California Lemon Law What the California Lemon Law Means for Thousand Oaks Drivers
The Song-Beverly Consumer Warranty Act is California's lemon law, and it covers anyone in Thousand Oaks who bought or leased a vehicle the manufacturer cannot repair after a fair number of tries.
The law applies to new cars, to certified pre-owned cars, and to vehicles still under the original factory warranty. The picture for ordinary used cars shifted with the 2024 Rodriguez v. FCA decision: a second-hand SUV sold with only the remaining balance of a factory warranty generally no longer qualifies for a buyback or replacement, but a CPO model with its own new warranty still can, and used-car owners can often still pursue money damages and attorney fees.

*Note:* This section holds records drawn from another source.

Lemma reclaim_check_spec : exists g', GC_reclaim_check b sz g = Some g' /\ checked (n_objs sz) g'.
Proof.
  unfold GC_reclaim_check. destruct sz_bounds as [Hs H16].
  destruct (loop_count (fun n s => exists g', s = (Z.of_nat n * MARK_BIT_OFFSET sz, b + sz * Z.of_nat n, g') /\ checked n g')
    (checked (n_objs sz)) (reclaim_check_body b sz (b + HBLKSIZE - sz)) (n_objs sz) (0, b, g)) as (g' & E & HC);
    [by apply n_objs_W64| | | |by exists g'].
  - intros n s Hn (g' & -> & HC). unfold reclaim_check_body. rewrite last_object, bool_decide_true by done.
    rewrite (bit_of_object b), (ck_rest _ _ HC n) by (done || lia). eexists. split; [done|].
    eexists. split; [by rewrite next_bit, next_object|].
    destruct (obj_marked (ghdr g b) b (b + sz * Z.of_nat n)) eqn:Em; cbn [negb];
      [by apply checked_skip|by apply add_leaked_spec].
  - intros s (g' & -> & HC). unfold reclaim_check_body. rewrite last_object, bool_decide_false by (done || lia). eauto.
  - exists g. split; [cbn [Z.of_nat]; by rewrite Z.mul_0_l, Z.mul_0_r, Z.add_0_r|].
    split; try done; [apply same_block_hdr_refl| | |].
    + change (leaks 0%nat) with (@nil Z). by rewrite take_nil, app_nil_r.
    + change (leaks 0%nat) with (@nil Z). rewrite take_nil. by intros o Ho%elem_of_nil.
    + by rewrite bool_decide_true, orb_false_r by done.
Qed.
End Check.

(** In leak-detection mode a block's unmarked objects are reported in address
    order, as far as there is room for them, and marked so that they survive;
    errors are flagged if there was any; nothing is reclaimed: object memory, free
    lists, reclaim lists, the bytes found and all other headers stay. *)
Theorem GC_reclaim_check_correct g (k lg b : Z) (Wf : ht_wf (tbl (tb g))) (Hb : sweepable g k lg b)
    (Hdelay : GC_findleak_delay_free (swp g) = false) :
  let sz := GRANULES_TO_BYTES lg in
  let leaks := unmarked (ghdr g b) b sz (n_objs sz) in
  exists g', GC_reclaim_check b sz g = Some g' /\ reporting_keeps g g'
    /\ GC_leaked g' = GC_leaked g ++ take (MAX_LEAKED - length (GC_leaked g)) leaks
    /\ (forall o, o ∈ take (MAX_LEAKED - length (GC_leaked g)) leaks -> obj_marked (ghdr g' b) b o = true)
    /\ GC_have_errors g' = GC_have_errors g || negb (bool_decide (leaks = []))
    /\ (forall q, ~ same_blk q b -> ghdr g' q = ghdr g q).
Proof.
  cbn zeta. destruct (reclaim_check_spec g k lg b Wf Hb Hdelay) as (g' & E & [W D K O Sm R L M Er]).
  exists g'. by split_and!.
Qed.
(** The block allocator (allchblk.c), collections and heap growth (alloc.c), and
    the call that may run finalizers before an allocation (finalize.c). *)
Record block_ops (T C : Type) := BlockOps {
  op_allochblk : Z -> Z -> Z -> Z -> al T C -> option (Z * al T C);
  op_merge_unmapped : al T C -> option (bool * al T C);
  op_collect_or_expand : Z -> Z -> bool -> al T C -> option (bool * al T C);
  op_collect_a_little : Z -> al T C -> option (al T C);
  op_notify_or_invoke_finalizers : al T C -> option (al T C)
}.
Arguments op_allochblk {T C}.
Arguments op_merge_unmapped {T C}.
Arguments op_collect_or_expand {T C}.
Arguments op_collect_a_little {T C}.
Arguments op_notify_or_invoke_finalizers {T C}.

Section Malloc.
Context {T C : Type} `{HeaderTable T}.
Implicit Types (a : al T C).

Definition set_gc (g : gc T) a : al T C :=
  Al g (GC_size_map a) (GC_bytes_allocd a) (GC_bytes_freed a) (GC_non_gc_bytes a) (GC_max_large_allocd a)
    (GC_mark_state a) (GC_mark_stack a) (ctl a).
Definition set_size_map (m : size_map) a : al T C :=
  Al (gcs a) m (GC_bytes_allocd a) (GC_bytes_freed a) (GC_non_gc_bytes a) (GC_max_large_allocd a)
    (GC_mark_state a) (GC_mark_stack a) (ctl a).
Definition add_allocd (n : Z) a : al T C :=
  Al (gcs a) (GC_size_map a) (wrap64 (GC_bytes_allocd a + n)) (GC_bytes_freed a) (GC_non_gc_bytes a)
    (GC_max_large_allocd a) (GC_mark_state a) (GC_mark_stack a) (ctl a).
Definition add_freed (n : Z) a : al T C :=
  Al (gcs a) (GC_size_map a) (GC_bytes_allocd a) (wrap64 (GC_bytes_freed a + n)) (GC_non_gc_bytes a)
    (GC_max_large_allocd a) (GC_mark_state a) (GC_mark_stack a) (ctl a).
Definition add_non_gc (n : Z) a : al T C :=
  Al (gcs a) (GC_size_map a) (GC_bytes_allocd a) (GC_bytes_freed a) (wrap64 (GC_non_gc_bytes a + n))
    (GC_max_large_allocd a) (GC_mark_state a) (GC_mark_stack a) (ctl a).
Definition set_max_large (n : Z) a : al T C :=
  Al (gcs a) (GC_size_map a) (GC_bytes_allocd a) (GC_bytes_freed a) (GC_non_gc_bytes a) n
    (GC_mark_state a) (GC_mark_stack a) (ctl a).
Definition set_mark_stack (l : list Mark.mse) a : al T C :=
  Al (gcs a) (GC_size_map a) (GC_bytes_allocd a) (GC_bytes_freed a) (GC_non_gc_bytes a) (GC_max_large_allocd a)
    (GC_mark_state a) l (ctl a).
Definition on_mem (f : mem -> mem) a : al T C := set_gc (set_mm (f (mm (gcs a))) (gcs a)) a.
Definition set_head (kind lg v : Z) a : al T C := set_gc (set_freelist kind lg v (gcs a)) a.
Definition free_head a (kind lg : Z) : Z := head_of (ok_freelist (gcs a)) kind lg.
Definition al_kind a (kind : Z) : sweep_kind := sweep_kinds (swp (gcs a)) kind.
Definition debugging a : bool := GC_debugging_started (swp (gcs a)).
Definition dont_gc a : bool := GC_dont_gc (prm (hp (gcs a))).
Definition incremental a : bool := GC_incremental (prm (hp (gcs a))).
Definition hdr_of_obj a (p : Z) : hdr := ghdr (gcs a) p.

Section Ops.
Context (P : al_params) (O : block_ops T C).

(** *** Refilling free lists *)

Definition sizeof_reclaim_list : Z := (MAXOBJGRANULES + 1) * PTRSZ.

Definition set_kind_lists (kind : Z) (p : sweep_params) : sweep_params :=
  SweepParams (GC_n_kinds p)
    (fun k => let ok := sweep_kinds p k in
              if k =? kind then SweepKind (ok_init ok) (ok_eager_sweep ok) true (ok_disclaim ok) else ok)
    (GC_debugging_started p) (GC_findleak_delay_free p).

(** The new lists are empty. *)
Definition GC_alloc_reclaim_list (kind : Z) a : option (bool * al T C) :=
  '(result, h) ← on_tbl_res (ht_scratch_alloc sizeof_reclaim_list) (hp (gcs a));
  let g := set_hp h (gcs a) in
  if result =? NULL then Some (false, set_gc g a)
  else
    let g := foldr (fun lg g => set_reclaim_list kind lg NULL g) g (seqZ 0 (MAXOBJGRANULES + 1)) in
    Some (true, set_gc (Gc (hp g) (mm g) (ok_freelist g) (ok_reclaim_list g) (GC_bytes_found g) (GC_large_allocd g)
                          (GC_composite_in_use g) (GC_atomic_in_use g) (GC_leaked g) (GC_smashed g) (GC_n_smashed g)
                          (GC_have_errors g) (set_kind_lists kind (swp g))) a).

Definition GC_new_hblk (lg kind : Z) a : option (al T C) :=
  '(h, a) ← op_allochblk O (GRANULES_TO_BYTES lg) kind 0 0 a;
  if h =? NULL then Some a
  else
    let a := if IS_UNCOLLECTABLE kind then set_gc (gwrite h (GC_set_hdr_marks (hdr_of_obj a h)) (gcs a)) a else a in
    '(l, m) ← GC_build_fl h (free_head a kind lg) lg (debugging a || ok_init (al_kind a kind)) (mm (gcs a));
    Some (set_head kind lg l (on_mem (fun _ => m) a)).

Definition reset_fail_count a : al T C := set_gc (set_hp (set_fail_count 0 (hp (gcs a))) (gcs a)) a.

To count as a lemon, the defect has to be covered by warranty and it has to seriously affect how you use, value, or safely drive the car. A rattle in the dash usually does not clear that bar. A transmission that slips on the Conejo Grade, brakes that fade on the 101, or an engine that throws warning lights week after week usually does.
If a vehicle meets the standard, the manufacturer owes you one of three things: a buyback at the price you paid (minus a small mileage offset), a comparable replacement vehicle, or a cash settlement. You can also recover related out-of-pocket costs, including towing, rental cars, and registration on a car you could not rely on.
Common Defects We See on Conejo Valley Vehicles
Thousand Oaks sits between the coast and the inland valleys, so local drivers rack up miles on Highway 101, the Conejo Grade, and the Kanan Road run over to Malibu. That mix of stop-and-go commuting and sustained grade climbing tends to surface certain failures faster than flat city driving does.
- Transmission slipping, hard shifts, or shudder, often noticed first on the climb up the Conejo Grade
- Engine stalling, oil consumption, or repeat check-engine codes that come back after each repair
- Electrical and infotainment faults, including dead screens, backup-camera failures, and phantom warning lights
- Battery and charging defects on EVs and hybrids, a growing share of cases as Westlake Village and Newbury Park households go electric
- Brake and steering problems, the category that most often pushes a car over the safety-defect line
- Driver-assist glitches, such as lane-keep or automatic braking that engages for no reason
A defect counts toward a lemon law claim when the dealer has made a reasonable number of repair attempts and the problem persists, or when your car has sat at the service department for more than 30 days total on warranty work.